Fiji’s educational system consists of six-year free primary schooling and seven-year secondary education. Private religious schools are a source of racial division, where the first four years of studding are taught in different languages (i.e., Fijian, Hindi, Chinese, Rotuman or English). English is instructed at higher forms, it is the compulsory subject of study.
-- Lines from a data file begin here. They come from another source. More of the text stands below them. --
Lemma life_create (V P : list nat) (c : config) (id : string)
    (a : ScanAggregator) (nw : Z) (t : thread) :
  lifeInv V P c ->
  scanAggregators (mem c) !! id = None ->
  scanID a = id ->
  claimedBy t = [] ->
  lifeInv V P
    (mkConfig
       (mkState (<[id := length (heap (mem c))]> (scanAggregators (mem c)))
          (heap (mem c) ++ [a]) (produced (mem c)) nw)
       (threads c ++ [t])).
Proof.
  intros [Hreg Hrep Hnodup Hgone Hmade Hprod] Hnone Ha Ht.
  assert (Hlen : length (scanIDs (mem c)) = length (heap (mem c)))
    by apply length_fmap.
  assert (Hclaims : flat_map claimedBy (threads c ++ [t])
                    = flat_map claimedBy (threads c))
    by (by apply claims_snoc).
  split; unfold scanIDs in *;
    cbn [mem threads scanAggregators heap produced];
    rewrite ?Hclaims, ?fmap_app; cbn [fmap list_fmap].
  - intros id' p [[<- <-]|[Hne Hp]]%lookup_insert_Some.
    + rewrite <- Hlen. rewrite list_lookup_middle; [by rewrite Ha | done].
    + apply lookup_app_l_Some. by apply Hreg.
  - done.
  - done.
  - intros id' p [[<- <-]|[Hne Hp]]%lookup_insert_Some.
    + intros Hin%Hmade. lia.
    + by eapply Hgone.
  - intros p Hp%Hmade. rewrite length_app. cbn. lia.
  - intros p report Hp%Hprod. by apply lookup_app_l_Some.
Qed.

Lemma life_claim (V P : list nat) (c : config) (id : string) (q : nat)
    (st' : state) (l1 l2 : list thread) (t : thread) :
  lifeInv V P c ->
  scanAggregators (mem c) !! id = Some q ->
  scanAggregators st' = delete id (scanAggregators (mem c)) ->
  produced st' = produced (mem c) ->
  scanIDs st' = scanIDs (mem c) ->
  threads c = l1 ++ t :: l2 ->
  claimedBy t = [] ->
  lifeInv V P (mkConfig st' (l1 ++ AtGenerate q :: l2)).
Proof.
  intros [Hreg Hrep Hnodup Hgone Hmade Hprod] Hq Hm Hp Hs Ht Hnil.
  assert (Hperm : V ++ flat_map claimedBy (l1 ++ AtGenerate q :: l2)
                  ≡ₚ q :: (V ++ flat_map claimedBy (threads c))).
  { rewrite Ht, !flat_map_app. cbn [flat_map claimedBy]. rewrite Hnil.
    cbn [app]. by rewrite !Permutation_middle. }
  assert (Hother : forall id' p, id <> id' ->
            scanAggregators (mem c) !! id' = Some p -> p <> q).
  { intros id' p Hne Hp' ->. apply Hreg in Hq, Hp'. congruence. }
  split; cbn [mem threads]; rewrite ?Hm, ?Hs, ?Hp; try done.
  - intros id' p [Hne Hp']%lookup_delete_Some. by apply Hreg.
  - rewrite Hperm. apply NoDup_cons. split; [by eapply Hgone | done].
  - intros id' p [Hne Hp']%lookup_delete_Some. rewrite Hperm.
    intros [->|Hin]%elem_of_cons; [|by eapply Hgone].
    by eapply Hother.
  - intros p. rewrite Hperm. intros [->|Hin]%elem_of_cons; [|by apply Hmade].
    apply Hreg in Hq. by eapply lookup_lt_Some.
Qed.

Lemma life_generate (V P : list nat) (c : config) (q : nat)
    (l1 l2 : list thread) :
  lifeInv V P c ->
  threads c = l1 ++ AtGenerate q :: l2 ->
  lifeInv (V ++ [q]) P (mkConfig (generateReport q (mem c)) (l1 ++ l2)).
Proof.
  intros [Hreg Hrep Hnodup Hgone Hmade Hprod] Ht.
  assert (Hq : q ∈ V ++ flat_map claimedBy (threads c)).
  { rewrite Ht, flat_map_app. cbn.
    rewrite !elem_of_app, elem_of_cons. auto. }
  assert (Hperm : (V ++ [q]) ++ flat_map claimedBy (l1 ++ l2)
                  ≡ₚ V ++ flat_map claimedBy (threads c)).
  { rewrite Ht, !flat_map_app. cbn. rewrite <- !app_assoc. cbn.
    by rewrite !Permutation_middle. }
  unfold generateReport.
  destruct (heap (mem c) !! q) as [a|] eqn:Ha.
  - split; cbn [mem threads produced scanAggregators].
    + intros id p Hp. exact (Hreg _ _ Hp).
    + rewrite fmap_app, Hrep. cbn. rewrite <- !app_assoc.
      apply Permutation_app_head, Permutation_app_comm.
    + by rewrite Hperm.
    + intros id p Hp. rewrite Hperm. exact (Hgone _ _ Hp).
    + intros p. rewrite Hperm. intros Hp. exact (Hmade _ Hp).
    + intros p report [Hin|Hin]%elem_of_app.
      * exact (Hprod _ _ Hin).
      * apply list_elem_of_singleton in Hin as [= -> ->].
        unfold scanIDs. cbn. by rewrite list_lookup_fmap, Ha.
  - apply Hmade in Hq. unfold scanIDs in Hq. rewrite length_fmap in Hq.
    apply lookup_lt_is_Some in Hq. rewrite Ha in Hq. by destruct Hq.
Qed.

#[local] Ltac frame V P c :=
  apply (life_frame V P c);
  [ assumption
  | cbn [mem threads];
    try (rewrite ?(proj1 (update_fields _ _ _)); reflexivity)
  | cbn [mem threads];
    try (rewrite ?(proj1 (proj2 (update_fields _ _ _))); reflexivity)
  | cbn [mem threads];
    try (rewrite ?scanIDs_update by reflexivity; reflexivity)
  | cbn [mem threads] ].

(** Every step keeps it, and adds to [V] the aggregator that it reports,
    if it reports one. *)
Lemma life_step (V P : list nat) (e : event) (c c' : config) :
  lifeInv V P c -> step e c = Some c' ->
  exists new, lifeInv (V ++ new) P c'.
Proof.
  intros Hinv. destruct e as [d|result|service|p|i]; cbn [step].
  - destruct (0 <=? d); [|done]. intros [= <-]. exists [].
    rewrite app_nil_r. by frame V P c.
  - unfold lookupOrCreate.
    destruct (scanAggregators (mem c) !! ScanResult.ScanID result)
      as [p|] eqn:Hp; intros [= <-]; exists []; rewrite app_nil_r.
    + frame V P c. by apply claims_snoc.
    + by apply (life_create V P c).
  - destruct (scanAggregators (mem c) !! ServiceInfo.ScanID service);
      intros [= <-]; exists []; rewrite app_nil_r; [|done].
    frame V P c. by apply claims_snoc.
  - unfold fireTimer. destruct (heap (mem c) !! p) as [a|] eqn:Ha; [|done].
    destruct (timer a); try done.
    destruct (_ <=? _); [|done]. intros [= <-]. exists [].
    rewrite app_nil_r. frame V P c. by apply claims_snoc.
  - destruct (threads c !! i) as [t|] eqn:Hi; [|done].
    destruct (threads_split _ _ _ Hi) as (l1 & l2 & Hts & Hins & Hdel).
    destruct t as [result p|result count|q|id|service p]; cbn [exec].
    + unfold addResult. intros [= <-]. rewrite Hins. exists [].
      rewrite app_nil_r. frame V P c. rewrite Hts. by apply claims_replace.
    + destruct (maxResultsWait <=? count).
      * unfold claimOnThreshold.
        destruct (scanAggregators (mem c) !! ScanResult.ScanID result)
          as [q|] eqn:Hq; intros [= <-]; exists []; rewrite app_nil_r.
        -- rewrite Hins. eapply (life_claim V P c); try done;
             unfold setAggregators; cbn [scanAggregators produced];
             rewrite ?(proj1 (proj2 (update_fields _ _ _))); try done.
           unfold scanIDs at 1. cbn [heap]. by apply scanIDs_update.
        -- rewrite Hdel. frame V P c. rewrite Hts. by eapply claims_remove.
      * intros [= <-]. rewrite Hdel. exists []. rewrite app_nil_r.
        frame V P c. rewrite Hts. by eapply claims_remove.
    + intros [= <-]. rewrite Hdel. exists [q]. by apply (life_generate V P c).
    + unfold claimOnTimer.
      destruct (scanAggregators (mem c) !! id) as [q|] eqn:Hq;
        intros [= <-]; exists []; rewrite app_nil_r.
      * rewrite Hins. by eapply (life_claim V P c).
      * rewrite Hdel. apply (life_frame V P c); try done; cbn [mem threads].
        rewrite Hts. by eapply claims_remove.
    + intros [= <-]. rewrite Hdel. exists []. rewrite app_nil_r.
      frame V P c. rewrite Hts. by eapply claims_remove.
Qed.

Lemma life_run (V P : list nat) (es : list event) (c c' : config) :
  lifeInv V P c -> run es c = Some c' ->
  exists new, lifeInv (V ++ new) P c'.
Proof.
  revert V c. induction es as [|e es IH]; intros V c Hinv; cbn [run].
  - intros [= <-]. exists []. by rewrite app_nil_r.
  - destruct (step e c) as [c1|] eqn:He; [|done]. intros Hrun.
    destruct (life_step _ _ _ _ _ Hinv He) as [new1 H1].
    destruct (IH _ _ H1 Hrun) as [new2 H2].
    exists (new1 ++ new2). by rewrite app_assoc.
Qed.

(** The pass reports the aggregator of an entry and leaves the entry. *)
Lemma life_next (V P : list nat) (c : config) (id : string) (p : nat) :
  lifeInv V P c ->
  scanAggregators (mem c) !! id = Some p ->
  lifeInv V (P ++ [p])
    (mkConfig (finalReport (id, p) (mem c)) (threads c)).
Proof.
  intros [Hreg Hrep Hnodup Hgone Hmade Hprod] Hp.
  pose proof (Hreg _ _ Hp) as Hid. unfold scanIDs in Hid.
  rewrite list_lookup_fmap in Hid.
  destruct (heap (mem c) !! p) as [a|] eqn:Ha; [|done].
  injection Hid as Hid.
  assert (Hnew : produced (finalReport (id, p) (mem c))
                 = produced (mem c)
                   ++ [(p, buildReport (now (mem c)) (stopTimer a))]).
  { unfold finalReport, generateReport, update. cbn [snd]. rewrite Ha.
    cbn [heap setHeap]. rewrite list_lookup_insert_eq
      by (by eapply lookup_lt_Some). done. }
  assert (Hm : scanAggregators (finalReport (id, p) (mem c))
               = scanAggregators (mem c)).
  { unfold finalReport.
    rewrite (proj1 (generateReport_fields _ _)).
    by rewrite (proj1 (update_fields _ _ _)). }
  assert (Hs : scanIDs (finalReport (id, p) (mem c)) = scanIDs (mem c)).
  { unfold finalReport. by rewrite scanIDs_generate, scanIDs_update. }
  split; cbn [mem threads]; rewrite ?Hm, ?Hs, ?Hnew; try done.
  - rewrite fmap_app, Hrep. cbn. by rewrite app_assoc.
  - intros q report [Hin|Hin]%elem_of_app.
    + exact (Hprod _ _ Hin).
    + apply list_elem_of_singleton in Hin as [= -> ->].
      unfold scanIDs. rewrite list_lookup_fmap, Ha. cbn. by rewrite Hid.
Qed.

(** Between two entries of the pass, the agent steps as it always does. *)
Lemma passStep_meanwhile (e : event) (s s' : shuttingDown) :
  passStep (Meanwhile e) s = Some s' ->
  step e (agent s) = Some (agent s') /\ todo s' = todo s.
Proof.
  destruct e as [d|result|service|p|i]; cbn [passStep]; try done.
  - destruct (step (Tick d) (agent s)) as [c1|]; [|done].
    by intros [= <-].
  - destruct (step (TimerFires p) (agent s)) as [c1|]; [|done].
    by intros [= <-].
  - destruct (threads (agent s) !! i) as [t|]; [|done].
    destruct (needsRegistry t); [done|].
    destruct (step (Run i) (agent s)) as [c1|]; [|done].
    by intros [= <-].
Qed.

Section Pass.
Variables (c : config) (order : list (string * nat)).
Hypothesis order_registry :
  forall id p, (id, p) ∈ order <-> scanAggregators (mem c) !! id = Some p.

Lemma life_pass_step (V : list nat) (behind : list (string * nat))
    (e : passEvent) (s s' : shuttingDown) :
  scanAggregators (mem (agent s)) = scanAggregators (mem c) ->
  order = behind ++ todo s ->
  lifeInv V (snd <$> behind) (agent s) ->
  passStep e s = Some s' ->
  exists new behind',
    order = behind' ++ todo s'
    /\ lifeInv (V ++ new) (snd <$> behind') (agent s').
Proof.
  intros Hreg Hord Hinv Hstep. destruct e as [|e].
  - cbn [passStep] in Hstep.
    destruct (todo s) as [|[id p] rest] eqn:Htodo; [done|].
    injection Hstep as <-. exists [], (behind ++ [(id, p)]).
    cbn [agent todo]. split; [by rewrite <- app_assoc|].
    rewrite app_nil_r, fmap_app. cbn [fmap list_fmap snd].
    destruct (agent s) as [st ts] eqn:Hs. cbn [mem threads] in *.
    apply (life_next V _ (mkConfig st ts)); [done|].
    cbn [mem]. rewrite Hreg. apply order_registry. rewrite Hord.
    apply elem_of_app. right. apply elem_of_cons. by left.
  - apply passStep_meanwhile in Hstep as [Hstep Htodo].
    destruct (life_step _ _ _ _ _ Hinv Hstep) as [new Hnew].
    exists new, behind. by rewrite Htodo.
Qed.

End Pass.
After the finishing of the secondary education, students may pursue their first degree program. They have to study three years to get a bachelor’s degree of arts and sciences and four years to get a bachelor’s degree of law or arts and sciences with a Graduate Certificate of Education. There are more technical institutes and teacher training colleges in Fiji and just a few universities.
Schooling is not obligatory in Fiji and yet in 1995 nearly 30 percent of Fiji’s children were attending school full-time, and about 96 percent of the kids under the age of 7 were attending school.
Fiji’s education system is unique by its direct independence of religious organizations. Just 668 primary and 139 secondary schools in the country, are ruled by the Ministry of Education and the rest are controlled by loads of religious and cultural authorities.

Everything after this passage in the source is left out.